In Stambovsky v. Ackley the New York Supreme Court, Appellate Division, affirmed a narrow interpretation of the idea of stigmatized property. The court held that since the property in question was previously marketed by the seller as a "haunted house" he was estopped from claiming the contrary. The majority opinion specifically noted that the veracity of the claims of paranormal activities were outside the purview of the opinion. Notwithstanding these conclusions, the court affirmed the dismissal of the fraudulent misrepresentation action and stated that the realtor was under no duty to disclose the haunting to potential buyers.

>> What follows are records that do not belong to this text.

(* ===== verification/Types.v ===== *)
(** * The types of the entries

    [Entry::type] says which of [str] and [zset] an entry uses.  The tag agrees
    with the value of the key in the abstract database, and no command changes
    the type of a key that stays.  The abstract database itself is a function of
    the state. *)

From S2P Require Import Prelude Common AvlTree AvlProofs Heap Zset ZsetProofs Wire Server Spec ServerProofs.
Local Open Scope Z_scope.

Implicit Types (g : gdata) (D : adb).

(** The tag of a value. *)
Definition type_tag (v : aval) : Z := match v with AStr _ => T_STR | AZset _ => T_ZSET end.

Lemma tag_cases v : type_tag v = T_STR \/ type_tag v = T_ZSET.
Proof. destruct v; [by left|by right]. Qed.

(** Every live entry is the entry of a key, with its tag. *)
Lemma entry_type g D p e :
  db_rep g D -> entries g !! p = Some e -> exists r, D !! ekey e = Some r /\ etype e = type_tag (a_val r).
Proof.
  intros (M & [Hc _] & Ha) Hp.
  assert (Hd : p ∈ dom M) by (rewrite <- (core_ents _ _ Hc); by apply elem_of_dom_2 in Hp).
  apply elem_of_dom in Hd as [[k r T] Hr]. destruct (core_data _ _ Hc p _ Hr) as (e' & He & Hk & Hv).
  rewrite Hp in He. injection He as <-. cbn in *. exists r. split; [apply Ha; rewrite Hk; eauto|].
  by destruct (a_val r); destruct Hv as [? _].
Qed.

(** A key that stays keeps its type. *)
Definition same_types D D' : Prop :=
  forall k r r', D !! k = Some r -> D' !! k = Some r' -> type_tag (a_val r') = type_tag (a_val r).

Lemma same_types_refl D : same_types D D.
Proof. intros k r r' H H'. congruence. Qed.

Lemma same_types_insert D k r :
  (forall r0, D !! k = Some r0 -> type_tag (a_val r) = type_tag (a_val r0)) -> same_types D (<[k := r]> D).
Proof.
  intros Hr k' r1 r2 H1 H2. apply lookup_insert_Some in H2 as [[<- <-]|[_ H2]]; [by apply Hr|congruence].
Qed.

Lemma same_types_sub D D' : D' ⊆ D -> same_types D D'.
Proof. intros Hs k r r' H H'. pose proof (lookup_weaken _ _ _ _ H' Hs). congruence. Qed.

Lemma spec_cmd_types now D c : same_types D (spec_cmd now D c).1.
Proof.
  destruct c; cbn [spec_cmd fst]; repeat case_match; cbn [fst]; try apply same_types_refl;
    try (apply same_types_sub, delete_subseteq); apply same_types_insert; intros ? ?; simplify_eq; done.
Qed.

(** ** The database of a state *)

Lemma tree_rep_unique m t : forall par par' t',
  root t = root t' -> tree_rep m par t -> tree_rep m par' t' -> t = t'.
Proof.
  induction t as [|l IHl i r IHr]; intros par par' [|l' i' r'] Hroot H H'; try done. cbn in Hroot. injection Hroot as <-.
  destruct H as (Hi & Hl & Hr), H' as (Hi' & Hl' & Hr'). rewrite Hi in Hi'. injection Hi' as _ Hrl Hrr _ _.
  f_equal; [by eapply IHl|by eapply IHr].
Qed.

Lemma data_rep_unique ents z p k v T k' v' T' :
  data_rep ents z p k v T -> data_rep ents z p k' v' T' -> k = k' /\ v = v' /\ T = T'.
Proof.
  intros (e & He & Hk & Hv) (e' & He' & Hk' & Hv'). rewrite He in He'. injection He' as <-. split; [congruence|].
  destruct v as [s|l], v' as [s'|l'].
  - destruct Hv as (_ & <- & ->), Hv' as (_ & <- & ->). done.
  - destruct Hv as (Ht & _), Hv' as (Ht' & _). by rewrite Ht in Ht'.
  - destruct Hv as (Ht & _), Hv' as (Ht' & _). by rewrite Ht in Ht'.
  - destruct Hv as (_ & Hr & <-), Hv' as (_ & Hr' & <-).
    assert (T = T') as ->; [|done]. destruct Hr as [Hr _ _ _], Hr' as [Hr' _ _ _].
    apply (tree_rep_unique (trees z) T None None); [|apply Hr|apply Hr'].
    by rewrite <- (zt_root _ _ _ Hr), <- (zt_root _ _ _ Hr').
Qed.

Lemma ttl_rep_unique a refs p t t' :
  HeapProofs.heap_rep a refs -> ttl_rep a refs p t -> ttl_rep a refs p t' -> t = t'.
Proof.
  intros Hr. assert (Hno : forall x, mkHeapItem x (Some p) ∈ a -> refs !! p = Some size_max -> False).
  { intros x Hx Hp. apply (no_item _ _ _ Hr Hp). apply list_elem_of_fmap. by exists (mkHeapItem x (Some p)). }
  destruct t as [x|], t' as [x'|]; cbn; intros H H'; [|by destruct (Hno x)|by destruct (Hno x')|done].
  pose proof (item_unique _ _ _ _ Hr H H' eq_refl) as E. by injection E as ->.
Qed.

Lemma core_unique g M M' p r r' :
  db_core g M -> db_core g M' -> M !! p = Some r -> M' !! p = Some r' -> r = r'.
Proof.
  intros Hc Hc' Hp Hp'. destruct (data_rep_unique _ _ _ _ _ _ _ _ _ (core_data _ _ Hc p r Hp) (core_data _ _ Hc' p r' Hp'))
    as (Hk & Hv & HT).
  pose proof (ttl_rep_unique _ _ _ _ _ (core_heap _ _ Hc) (core_ttl _ _ Hc p r Hp) (core_ttl _ _ Hc' p r' Hp')) as Ht.
  destruct r as [k [v t] T], r' as [k' [v' t'] T']. cbn in *. by subst.
Qed.

Lemma abs_sub g M M' D D' k r :
  db_core g M -> db_core g M' -> abs M D -> abs M' D' -> D !! k = Some r -> D' !! k = Some r.
Proof.
  intros Hc Hc' Ha Ha' (p & T & Hp)%Ha. apply Ha'. exists p, T.
  assert (Hd : p ∈ dom M') by (rewrite <- (core_ents _ _ Hc'), (core_ents _ _ Hc); by apply elem_of_dom_2 in Hp).
  apply elem_of_dom in Hd as [r' Hr']. by rewrite Hr', (core_unique g M M' p _ _ Hc Hc' Hp Hr').
Qed.

(** A state represents one database. *)
Lemma db_rep_unique g D D' : db_rep g D -> db_rep g D' -> D = D'.
Proof.
  intros (M & [Hc _] & Ha) (M' & [Hc' _] & Ha'). apply map_eq. intros k. apply option_eq. intros r.
  split; [by apply (abs_sub g M M')|by apply (abs_sub g M' M)].
Qed.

Several states have created specific statutes in the US adding "stigmatised property" verbiage to their legal code.

== Examples ==

Famous homes, such as those used in television productions or filmmaking, can also be stigmatized by increased traffic from fans wanting to see the house in person. One example is the house at 112 Ocean Avenue in Amityville, New York where Ronald DeFeo Jr. murdered his family, later made famous by best-selling book The Amityville Horror and numerous film adaptations. The Lutz family claimed the house was haunted by evil spirits who drove them out. Their claims are supported by paranormal investigators such as Ed and Lorraine Warren and Hans Holzer, but dismissed as fraudulent by skeptics such as Robert Todd Carroll. Since the film's release, the house has been renovated and the address changed in an attempt to prevent sightseers from disturbing the neighborhood.

Another example is the house at 74 Surfside Avenue in Montauk, New York, that belonged to Norman Kean, a Broadway producer who completed suicide in 1988 after stabbing his wife Gwyda Donhowe over 60 times. Actress Tuesday Weld bought the house in 1990, but when Weld decided to sell in 2006, it took three years for her to find a buyer. In 2009, she finally sold it for about $2.25 million under asking.